彼は昏睡状態の夏星河を見つめ、目には抑えきれない興奮の色が浮かんでいた。
もうすぐ、彼の夏星河が戻ってくる……
……
陸祈の研究breakthrough のニュースは、席牧白にとって、この上ない朗報だった。
席牧白は直ちに夏星河を移動させ、さらに陸祈の研究を全面的に支援した。
陸祈によると、メモリーセルが十分な量に達したら、夏星河と夏夢の脳に移植できるという。
メモリーセルが彼女たちの記憶を複製し終えれば、それぞれ元の場所に戻れるはずだ。
ただし、夏夢の身体は損傷が激しすぎたため、夏夢の同意を得て、席牧白は彼女のために新しい身体を見つけた。
新しい身体の持ち主は孤児で、しかも事故で何年も植物状態だった。
陸祈の診断によると、その女の子は一生目覚める見込みがないとのことだった。
だからこそ彼女の身体を使うのが最適だった。結局のところ、彼女が目覚めなければ、身体機能は衰退し、いずれ植物状態のまま死亡するだろう。
夏夢が彼女の身体を使うことは、双方にとって良いことだった。
しかも、その女の子はまだ若かったので、夏夢が彼女になれば、すべてをやり直すことができる。
新しい人生の始まりに、夏夢は期待を膨らませていた。
また、席牧白たちへの感謝の気持ちと、以前の自分の行動への後悔の念も強くなっていた。

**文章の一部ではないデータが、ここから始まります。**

(* ===== verification/AlexIterLookup.v ===== *)
(** * ALEX: lookups that return an iterator

    Where [lower_bound], [upper_bound], [find] and [find_last_no_greater_than]
    stand in the list of all pairs, and what [count] counts. *)
From S2P Require Import Prelude Ieee AlexBase AlexNode AlexOps AlexInv AlexSearch AlexLookup AlexEnds AlexBuild AlexCost AlexFanout AlexTree AlexTreeOps AlexRoute AlexTreeInv AlexTreeOk AlexTreeLookup AlexTreeUpdate AlexIter.

(** A search in the last word of a full bitmap reads behind it, unless a key
    stops it. *)
Definition stops (P : Z → Prop) (key : Z) (s : Alex) : Prop :=
  ∃ p (l : Leaf), route key s = Ret p ∧ heap s !! p = Some (DataNode l) ∧
    (data_capacity_ (data l) mod 64 ≠ 0 ∨ ∃ k, k ∈ (contents (data l)).*1 ∧ P k).

Section lookup.
Implicit Types (s : Alex) (n : AlexDataNode) (p key pos : Z) (it : LeafIterator) (ls : list Z) (rest : list (Z * Z)).

Lemma same_node_suffix n n' pos : same_node n n' → suffix n' pos = suffix n pos.
Proof. by intros [c ->]. Qed.

(** The iterator at a slot of the leaf of the key, after a search of the leaf. *)
Lemma leaf_search top s l1 p l2 (l : Leaf) (f : AlexDataNode → res (Z * AlexDataNode)) pos n' :
  tree_ok top s (l1 ++ p :: l2) → heap s !! p = Some (DataNode l) → f (data l) = Ret (pos, n') → same_node (data l) n' →
  let ls := l1 ++ p :: l2 in let s' := set_data p (with_data n' l) s in
  on_data p f s = Ret (pos, s') ∧ tree_ok top s' ls ∧ pairs (heap s') ls = pairs (heap s) ls ∧
  heap s' !! p = Some (DataNode (with_data n' l)) ∧ pairs (heap s') l1 = pairs (heap s) l1 ∧
  (0 ≤ pos → ∃ it, initialize p pos s' = Ret it ∧ stands s' ls it (suffix (data l) pos ++ pairs (heap s) l2)).
Proof.
  intros Hok El Ef Hsame ls s'. destruct (on_leaf top s l1 p l2 f pos n' l Hok El Ef Hsame) as (Eo & Hok' & Hpr & Hpr1). fold s' in Eo, Hok', Hpr, Hpr1.
  assert (heap s' !! p = Some (DataNode (with_data n' l))) as El' by (unfold s'; cbn; by rewrite lookup_insert_eq).
  split; [done|]. split; [done|]. split; [done|]. split; [done|]. split; [done|]. intros Hpos.
  destruct (initialize_spec top s' l1 p l2 _ pos Hok' El' Hpos) as (it & E & Hst). exists it. split; [done|].
  assert (pairs (heap s') l2 = pairs (heap s) l2) as <-; [|cbn [data with_data] in Hst; by rewrite (same_node_suffix _ _ _ Hsame) in Hst].
  apply pairs_ext. intros q Hq. unfold leaf_pairs, s'. cbn. rewrite lookup_insert_ne; [done|]. intros <-.
  pose proof (tree_nodup _ _ _ Hok) as (_ & _ & [Hn _]%NoDup_cons)%NoDup_app. done.
Qed.

Lemma search_leaf_spec top s ls key (search : Z → AlexDataNode → res (Z * AlexDataNode)) (Q : Z * Z → Prop) `{!∀ kp, Decision (Q kp)} :
  tree_ok top s ls → 0 < key ≤ top → (∀ kp, kp.1 < key → ¬ Q kp) → (∀ kp, key < kp.1 → Q kp) →
  (∀ p (l : Leaf), route key s = Ret p → heap s !! p = Some (DataNode l) → ∃ pos n', search key (data l) = Ret (pos, n') ∧
     same_node (data l) n' ∧ 0 ≤ pos ∧ suffix (data l) pos = filter Q (contents (data l))) →
  ∃ it s', search_leaf search key s = Ret (it, s') ∧ tree_ok top s' ls ∧ pairs (heap s') ls = pairs (heap s) ls ∧
    stands s' ls it (filter Q (pairs (heap s) ls)).
Proof.
  intros Hok Hk Hlt Hgt Hs. destruct (key_leaf top s ls key Hok Hk) as (l1 & p & l2 & l & -> & Eg & Hr & El & Hwf & Ep & H1 & H2 & _).
  destruct (Hs p l Hr El) as (pos & n' & Ef & Hsame & Hpos & Hsuf).
  destruct (leaf_search top s l1 p l2 l _ pos n' Hok El Ef Hsame) as (Eo & Hok' & Hpr & _ & _ & Hit). destruct (Hit Hpos) as (it & Ei & Hst).
  unfold search_leaf. rewrite Eg, res_bind_ret, Eo, res_bind_ret, Ei, res_bind_ret. eexists it, _. split; [done|]. split; [done|]. split; [done|].
  rewrite Ep, !filter_app, (filter_none _ (pairs _ l1)), (filter_all _ (pairs _ l2)), <- Hsuf; [done|..];
    (eapply Forall_impl; [eassumption|]); [apply Hgt|apply Hlt].
Qed.

Lemma route_leaf top s ls key p (l : Leaf) :
  tree_ok top s ls → 0 < key ≤ top → route key s = Ret p → heap s !! p = Some (DataNode l) → node_ok (data l).
Proof.
  intros Hok Hk Hr El. destruct (get_leaf_spec top s ls key Hok) as (q & _ & Hq & Hin); [lia..|].
  apply (tree_wf _ _ _ Hok p); [congruence|done].
Qed.

Lemma tree_lower_bound_spec top s ls key :
  tree_ok top s ls → 0 < key ≤ top → stops (λ k, key ≤ k) key s →
  ∃ it s', tree_lower_bound key s = Ret (it, s') ∧ tree_ok top s' ls ∧ pairs (heap s') ls = pairs (heap s) ls ∧
    stands s' ls it (filter (λ kp, key ≤ kp.1) (pairs (heap s) ls)).
Proof.
  intros Hok Hk (p & l & Hr & El & Hroom). apply (search_leaf_spec top); [done|done|intros; lia|intros; lia|].
  intros p' l' Hr' El'. assert (p' = p) as -> by congruence. assert (l' = l) as -> by congruence.
  pose proof (route_leaf _ _ _ _ _ _ Hok Hk Hr El) as Hn.
  destruct (find_lower_spec (data l) key Hn Hroom) as (pos & n' & E & Hsame & Hp & _ & _ & Hsuf). exists pos, n'. split; [done|]. split; [done|]. split; [lia|done].
Qed.

Lemma tree_upper_bound_spec top s ls key :
  tree_ok top s ls → 0 < key ≤ top → stops (λ k, key < k) key s →
  ∃ it s', tree_upper_bound key s = Ret (it, s') ∧ tree_ok top s' ls ∧ pairs (heap s') ls = pairs (heap s) ls ∧
    stands s' ls it (filter (λ kp, key < kp.1) (pairs (heap s) ls)).
Proof.
  intros Hok Hk (p & l & Hr & El & Hroom). apply (search_leaf_spec top); [done|done|intros; lia|intros; lia|].
  intros p' l' Hr' El'. assert (p' = p) as -> by congruence. assert (l' = l) as -> by congruence.
  pose proof (route_leaf _ _ _ _ _ _ Hok Hk Hr El) as Hn.
  destruct (find_upper_spec (data l) key Hn Hroom) as (pos & n' & E & Hsame & Hp & _ & _ & Hsuf). exists pos, n'. split; [done|]. split; [done|]. split; [lia|done].
Qed.

(** ** Finding a key *)
Lemma find_spec top s ls key :
  tree_ok top s ls → 0 < key ≤ top →
  ∃ it s', find key s = Ret (it, s') ∧ tree_ok top s' ls ∧ pairs (heap s') ls = pairs (heap s) ls ∧
    ((li_is_end it = true ∧ key ∉ (pairs (heap s) ls).*1) ∨
     ∃ l1 v rest, pairs (heap s) ls = l1 ++ (key, v) :: rest ∧ key ∉ rest.*1 ∧ stands s' ls it ((key, v) :: rest)).
Proof.
  intros Hok Hk. pose proof (tree_top _ _ _ Hok) as Htop.
  destruct (key_leaf top s ls key Hok Hk) as (l1 & p & l2 & l & -> & Eg & Hr & El & Hwf & Ep & H1 & H2 & _). rewrite list.Forall_forall in H1, H2.
  destruct (find_key_spec (data l) key (proj1 Hwf)) as (pos & n' & Ef & Hsame & Hpos); [lia|].
  destruct (leaf_search top s l1 p l2 l _ pos n' Hok El Ef Hsame) as (Eo & Hok' & Hpr & _ & _ & Hit).
  unfold find, tree_find. rewrite Eg, res_bind_ret, Eo, !res_bind_ret. destruct Hpos as [[-> Hno]|(Hb & He & Hkey & Hsuf)].
  - rewrite bool_decide_eq_true_2 by done. eexists it_end, _. split; [done|]. split; [done|]. split; [done|]. left. split; [done|].
    rewrite Ep, !fmap_app, !elem_of_app. intros [(kp & -> & Hi%H1)%list_elem_of_fmap|[?|(kp & -> & Hi%H2)%list_elem_of_fmap]]; [lia|done|lia].
  - rewrite bool_decide_eq_false_2 by lia. destruct (Hit ltac:(lia)) as (it & -> & Hst). rewrite res_bind_ret.
    eexists it, _. split; [done|]. split; [done|]. split; [done|]. right.
    assert (suffix (data l) pos = (key, pay_at (slots_ (data l)) pos) :: suffix (data l) (pos + 1)) as E1
      by (unfold suffix; rewrite (listing_cons _ _ _ pos), He, Hkey by lia; done).
    rewrite E1 in Hst. exists (pairs (heap s) l1 ++ between (data l) 0 pos), (pay_at (slots_ (data l)) pos), (suffix (data l) (pos + 1) ++ pairs (heap s) l2).
    split; [|split; [|exact Hst]].
    + rewrite Ep, <- !app_assoc. f_equal. assert (contents (data l) = between (data l) 0 pos ++ suffix (data l) pos) as -> by (apply listing_app; lia).
      rewrite E1. by rewrite <- app_assoc.
    + rewrite fmap_app, Hsuf, elem_of_app.
      intros [(kp & -> & [? _]%list_elem_of_filter)%list_elem_of_fmap|(kp & -> & Hi%H2)%list_elem_of_fmap]; lia.
Qed.

(** ** Counting *)
Lemma count_loop_spec top s ls key : tree_ok top s ls → ∀ eqs rest fuel it c, stands s ls it (eqs ++ rest) →
  Forall (λ kp, kp.1 = key) eqs → Forall (λ kp, kp.1 ≠ key) rest → (length eqs < fuel)%nat →
  count_loop fuel key it c s = Ret (c + Z.of_nat (length eqs)).
Proof.
  intros Hok. induction eqs as [|kp eqs IH]; intros rest [|fuel] it c Hst He Hne Hf; cbn [length] in Hf; [lia| |lia|]; cbn [count_loop].
  - rewrite Z.add_0_r. destruct rest as [|kp rest].
    + by rewrite (stands_nil s ls it (tree_leaves_ok _ _ _ Hok) Hst).
    + destruct (stands_cons top s ls it kp rest Hok Hst) as (-> & -> & _). rewrite res_bind_ret. apply Forall_cons in Hne as [Hne _].
      by rewrite bool_decide_eq_false_2.
  - destruct (stands_cons top s ls it kp (eqs ++ rest) Hok Hst) as (-> & -> & _ & it' & -> & Hst'). rewrite !res_bind_ret.
    apply Forall_cons in He as [He Hes]. rewrite bool_decide_eq_true_2 by done.
    rewrite (IH rest fuel it') by (done || lia). f_equal. cbn [length]. lia.
Qed.

(** In a sorted list the pairs of a key come first among those that are no less. *)
Lemma ordered_filter (l : list (Z * Z)) key : StronglySorted Z.le l.*1 →
  filter (λ kp, key ≤ kp.1) l = filter (λ kp, kp.1 = key) l ++ filter (λ kp, key < kp.1) l.
Proof.
  induction l as [|kp l IH]; intros Hs; [done|]. cbn in Hs. apply StronglySorted_inv in Hs as [Hs Hf]. rewrite !filter_cons.
  rewrite list.Forall_forall in Hf. assert (∀ x, x ∈ l → kp.1 ≤ x.1) as Hle by (intros x Hx; apply Hf, list_elem_of_fmap; by exists x).
  repeat case_decide; try lia; [by rewrite IH| |by apply IH].
  rewrite (filter_none (λ x, x.1 = key) l), (filter_all (λ x, key ≤ x.1) l), (filter_all (λ x, key < x.1) l); [done|..];
    apply list.Forall_forall; intros x Hx%Hle; lia.
Qed.

Lemma count_spec top s ls key fuel :
  tree_ok top s ls → 0 < key ≤ top → stops (λ k, key ≤ k) key s →
  (length (filter (λ kp, kp.1 = key) (pairs (heap s) ls)) < fuel)%nat →
  ∃ s', count fuel key s = Ret (Z.of_nat (length (filter (λ kp, kp.1 = key) (pairs (heap s) ls))), s') ∧ tree_ok top s' ls ∧
    pairs (heap s') ls = pairs (heap s) ls.
Proof.
  intros Hok Hk Hst Hf. destruct (tree_lower_bound_spec top s ls key Hok Hk Hst) as (it & s' & E & Hok' & Hpr & Hit).
  exists s'. unfold count. rewrite E, res_bind_ret.
  destruct (key_leaf top s ls key Hok Hk) as (l1 & p & l2 & l & -> & _ & _ & _ & Hwf & Ep & H1 & H2 & _).
  assert (filter (λ kp, key ≤ kp.1) (pairs (heap s) (l1 ++ p :: l2)) =
    filter (λ kp, kp.1 = key) (pairs (heap s) (l1 ++ p :: l2)) ++ filter (λ kp, key < kp.1) (contents (data l)) ++ pairs (heap s) l2) as Erest.
  { rewrite Ep, !filter_app, (filter_none _ (pairs _ l1)), (filter_all _ (pairs _ l2)), (filter_none (λ kp, kp.1 = key) (pairs _ l1)),
      (filter_none (λ kp, kp.1 = key) (pairs _ l2)), app_nil_r; [|(eapply Forall_impl; [eassumption|]; cbn; lia)..].
    cbn [app]. rewrite ordered_filter by apply (ok_keys _ (proj1 Hwf)). by rewrite <- app_assoc. }
  rewrite Erest in Hit. rewrite (count_loop_spec top s' _ key Hok' _ _ fuel it 0 Hit); [|..|done].
  - by rewrite res_bind_ret, Z.add_0_l.
  - apply list.Forall_forall. by intros kp [? _]%list_elem_of_filter.
  - apply Forall_app. split; [|eapply Forall_impl; [exact H2|]; cbn; lia].
    apply list.Forall_forall. intros kp [? _]%list_elem_of_filter. lia.
Qed.
Lemma below_segment d h top : ∀ p ls q, covers d h top p ls → below d h p q → ∃ lq x y, covers d h top q lq ∧ ls = x ++ lq ++ y.
Proof.
  induction d as [|d IH]; intros p ls q Hc Hb; [done|]. destruct Hb as [->|Hb]; [exists ls, [], []; by rewrite app_nil_r|].
  cbn [covers] in Hc. destruct (h !! p) as [[l|m]|] eqn:Ep; [done| |done].
  destruct Hc as (_ & rs & _ & Ec & _ & -> & _ & Hf). rewrite list.Forall_forall in Hf.
  destruct Hb as (c & Hin & Hb). rewrite Ec in Hin. apply run_of_child in Hin as (r & Hr & <-). destruct (Hf r Hr) as (Hcov & _).
  destruct (IH _ _ q Hcov Hb) as (lq & x & y & Hq & E). apply list_elem_of_split in Hr as (rs1 & rs2 & ->).
  exists lq, ((rs1 ≫= run_leaves) ++ x), (y ++ (rs2 ≫= run_leaves)). split; [by apply covers_S|].
  rewrite bind_app, bind_cons, E. by rewrite <- !app_assoc.
Qed.
Lemma below_covers d h top p ls q : covers d h top p ls → below d h p q → ∃ lq, covers d h top q lq ∧ ∀ x, x ∈ lq → x ∈ ls.
Proof. intros Hc Hb. destruct (below_segment d h top p ls q Hc Hb) as (lq & x & y & Hq & ->). exists lq. split; [done|set_solver]. Qed.

(** The list a node covers is determined. *)
Lemma covers_fun d h top : ∀ d' p ls ls', covers d h top p ls → covers d' h top p ls' → ls = ls'.
Proof.
  induction d as [|d IH]; intros d' p ls ls' H1 H2; [done|]. destruct d' as [|d']; [done|]. cbn [covers] in H1, H2.
  destruct (h !! p) as [[l|m]|]; [by subst| |done].
  destruct H1 as (_ & rs & _ & Ec & _ & -> & _ & Hf). destruct H2 as (_ & rs' & _ & Ec' & _ & -> & _ & Hf').
  rewrite Ec in Ec'. clear Ec. revert rs' Hf' Ec'. induction Hf as [|r rs (Hr & Hd & n & En & Hdn) Hf IHrs]; intros rs' Hf' E.
  - destruct Hf' as [|r' rs' (Hr' & Hd' & _) Hf']; [done|]. exfalso. pose proof (run_child_in (r' :: rs') r' Hd' ltac:(left)) as Hin.
    rewrite <- E in Hin. by apply not_elem_of_nil in Hin.
  - destruct Hf' as [|r' rs' (Hr' & Hd' & n' & En' & Hdn') Hf'].
    + exfalso. pose proof (run_child_in (r :: rs) r Hd ltac:(left)) as Hin. rewrite E in Hin. by apply not_elem_of_nil in Hin.
    + rewrite !bind_cons in E. assert (run_child r = run_child r') as Ech.
      { unfold slots_of, repeats in E. destruct (Z.to_nat (2 ^ run_dup r)) eqn:E1; [lia|].
        destruct (Z.to_nat (2 ^ run_dup r')) eqn:E2; [lia|]. cbn in E. congruence. }
      assert (run_dup r = run_dup r') as Edup by (rewrite Ech in En; congruence).
      assert (slots_of r = slots_of r') as Es by (unfold slots_of, repeats; by rewrite Ech, Edup).
      rewrite Es in E. apply app_inv_head in E. rewrite Ech in Hr. rewrite !bind_cons. f_equal; [by apply (IH d' (run_child r'))|by apply IHrs].
Qed.

Lemma below_in d d' h top p ls q lq : covers d h top p ls → below d h p q → covers d' h top q lq → ∀ x, x ∈ lq → x ∈ ls.
Proof.
  intros Hc Hb Hq x Hx. destruct (below_covers d h top p ls q Hc Hb) as (lq' & Hq' & Hsub).
  apply Hsub. by rewrite <- (covers_fun d' h top d q lq lq').
Qed.

(** A leaf a node points to is in its list. *)
Lemma child_covered d h top p ls m b c l :
  covers d h top p ls → h !! p = Some (ModelN m) → child b m = Ret c → h !! c = Some (DataNode l) → c ∈ ls.
Proof.
  intros Hc Ep Hch El. destruct d as [|d]; [done|]. cbn [covers] in Hc. rewrite Ep in Hc.
  destruct Hc as (_ & rs & _ & Ec & _ & -> & _ & Hf).
  assert (Some c ∈ children_ m) as Hin.
  { unfold child, rd in Hch. case_bool_decide; [|done]. destruct (children_ m !! _) as [x|] eqn:Ex; [|done].
    destruct x; [|done]. cbn in Hch. injection Hch as ->. by eapply list_elem_of_lookup_2. }
  rewrite Ec in Hin. apply run_of_child in Hin as (r & Hr & Er). apply list_elem_of_bind. exists r. split; [|done].
  rewrite list.Forall_forall in Hf. destruct (Hf r Hr) as (Hc & _). rewrite Er in Hc.
  destruct d; [done|]. cbn [covers] in Hc. rewrite El in Hc. rewrite Hc. set_solver.
Qed.
End subtree.

(** ** The depth of a tree *)
Section depth.
Implicit Types (h : heap_t) (p q c top : Z) (ls : list Z) (d : nat).

Lemma covers_child d h top p m c ls :
  covers (S d) h top p ls → h !! p = Some (ModelN m) → Some c ∈ children_ m → ∃ lc, covers d h top c lc.
Proof.
  intros Hc Ep Hin. cbn [covers] in Hc. rewrite Ep in Hc. destruct Hc as (_ & rs & _ & Ec & _ & _ & _ & Hf). rewrite Ec in Hin.
  apply run_of_child in Hin as (r & Hr & <-). rewrite list.Forall_forall in Hf. exists (run_leaves r). by apply Hf.
Qed.

Lemma below_cap h top : ∀ d d' c ls q, covers d h top c ls → below d' h c q → below d h c q.
Proof.
  induction d as [|d IH]; intros [|d'] c ls q Hc Hb; [done..|]. destruct Hb as [->|Hb]; [by left|right].
  destruct (h !! c) as [[l|m]|] eqn:Em; [done| |done]. destruct Hb as (x & Hx & Hb).
  destruct (covers_child d h top c m x ls Hc Em Hx) as (lx & Hlx). exists x. split; [done|]. by apply (IH d' x lx).
Qed.
Lemma covers_replace : ∀ d p ls, covers d (heap s) top p ls → NoDup ls → below d (heap s) p parent →
  covers d (heap s) top parent lp →
  ∃ x y, ls = x ++ lp ++ y ∧ covers (e + d) (heap s') top p (x ++ lp' ++ y) ∧ moves (e + d) p.
Proof.
  induction d as [|d IH]; intros p ls Hc Hnd Hbl Hlp; [done|].
  destruct (decide (p = parent)) as [->|Hne].
  { destruct (Hparent (S d) Hlp) as [Hc' Hm]. exists [], []. cbn [app]. rewrite !app_nil_r. split; [by eapply covers_fun|done]. }
  pose proof (lc_above Hlc (S d) p ls Hc Hbl Hne) as Hs. destruct Hbl as [?|Hbl]; [done|].
  pose proof Hc as Hc0. rewrite Nat.add_succ_r. cbn [covers] in Hc |- *. destruct (heap s !! p) as [[l|m]|] eqn:Em; [done| |done].
  destruct (heap s' !! p) as [[l'|m1]|] eqn:Em'; inversion Hs as [? ? Hs1|]; [done|]. cbn in Hs1. subst.
  destruct Hc as (Hm & rs & Hrs & Ec & Hn & -> & Hal & Hf). destruct Hbl as (c & Hcin & Hbl). rewrite Ec in Hcin.
  apply run_of_child in Hcin as (r & (rs1 & rs2 & ->)%list_elem_of_split & <-).
  assert (Forall (λ r, 0 ≤ run_dup r) (rs1 ++ r :: rs2)) as Hd0 by (eapply Forall_impl; [exact Hf|]; naive_solver).
  rewrite list.Forall_forall in Hf. destruct (Hf r ltac:(set_solver)) as (Hcr & Hdr & n & En & Hdn).
  pose proof Hnd as Hnd'. rewrite bind_app, bind_cons in Hnd'. apply NoDup_app in Hnd' as (_ & _ & (Hndr & _)%NoDup_app).
  assert (covers d (heap s) top parent lp) as Hlpd.
  { destruct (below_covers d (heap s) top (run_child r) _ parent Hcr Hbl) as (lq & Hq & _). by rewrite (covers_fun _ _ _ _ _ _ _ Hlp Hq). }
  destruct (IH _ _ Hcr Hndr Hbl Hlpd) as (x & y & Exy & Hcr' & Hreach).
  assert (∀ r', r' ∈ rs1 ++ rs2 → ∀ z, z ∈ gone → z ∉ run_leaves r') as Hout.
  { intros r' Hr' z Hz. apply (gone_apart rs1 [r] rs2); [done|cbn; rewrite app_nil_r, Exy; specialize (Hgone z Hz); set_solver|done]. }
  set (r1 := mkRun (run_child r) (run_dup r) (x ++ lp' ++ y)).
  assert (width (rs1 ++ r1 :: rs2) = width (rs1 ++ r :: rs2) ∧ (rs1 ++ r1 :: rs2) ≫= slots_of = (rs1 ++ r :: rs2) ≫= slots_of) as [Hw Hsl]
    by (unfold width; by rewrite !bind_app, !bind_cons).
  exists ((rs1 ≫= run_leaves) ++ x), (y ++ (rs2 ≫= run_leaves)).
  split; [rewrite bind_app, bind_cons, Exy; by rewrite <- !app_assoc|]. split.
  - split; [done|]. exists (rs1 ++ r1 :: rs2). split; [by destruct rs1|]. rewrite Hw, Hsl.
    do 2 (split; [done|]). split; [rewrite bind_app, bind_cons; cbn [run_leaves r1]; by rewrite <- !app_assoc|].
    split; [apply Forall_app in Hd0 as [Hd1 _]; apply aligned_app in Hal; [|done]; by apply aligned_app|].
    apply list.Forall_forall. intros r' Hr'. assert (r' = r1 ∨ r' ∈ rs1 ++ rs2) as [->|Hr12] by set_solver.
    + cbn [run_child run_dup run_leaves r1]. split; [done|]. split; [done|].
      destruct (decide (run_child r = parent)) as [Erp|Hrp].
      * rewrite Erp in En |- *. destruct (lc_dup Hlc n En) as (n' & En' & Hn'). exists n'. split; [done|]. congruence.
      * pose proof (lc_above Hlc d _ _ Hcr Hbl Hrp) as Hsr. rewrite En in Hsr.
        destruct (heap s' !! run_child r) as [n'|]; inversion Hsr as [? ? Hnn|]; subst. exists n'. split; [done|].
        rewrite <- Hdn. by apply same_links_dup.
    + apply (run_ok_le d); [lia|]. apply (run_kept d d lp Hlpd Hgone); [apply Hf; set_solver|by apply Hout].
  - intros [|fuel] key Hfuel Hk; [lia|].
    destruct (key_run top m1 (rs1 ++ r :: rs2) key Hm Hrs Hn Hd0) as (ra & r' & rb & E' & Hbk).
    assert (r' ∈ rs1 ++ r :: rs2) as Hr' by (rewrite E'; set_solver). pose proof (Hf r' Hr') as Hr2. pose proof Hr2 as (_ & Hdr2 & _).
    pose proof (child_at m1 _ ra r' rb _ Ec E' Hdr2 Hbk) as Hchild.
    rewrite (reach_model _ _ _ _ _ _ Em Hchild), (reach_model _ _ _ _ _ _ Em' Hchild).
    assert (r' = r ∨ r' ∈ rs1 ++ rs2) as [->|Hr12] by set_solver; [apply Hreach; [lia|done]|].
    apply (moves_le d (e + d)); [lia| |lia|done]. apply (run_moves d d lp Hlpd Hgone); [done|by apply Hout].
Qed.
End above.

夏星河が目覚める前に、夏夢は自発的にブラックボックスを引き渡した。
席牧白は夏星河に代わってブラックボックスを受け取った。
このものがあったからこそ、葉深は殺され、夏星河はこんなに苦しめられたのだ。
席牧白が夏夢を助けたのは、善意からではなかった。
彼にはよく分かっていた。もし夏星河が夏夢のこの人生を経験していなければ、潜在的な危険に気付くことはできなかっただろう。
いずれ彼女も事件に巻き込まれ、その時には取り返しがつかなくなっていただろう。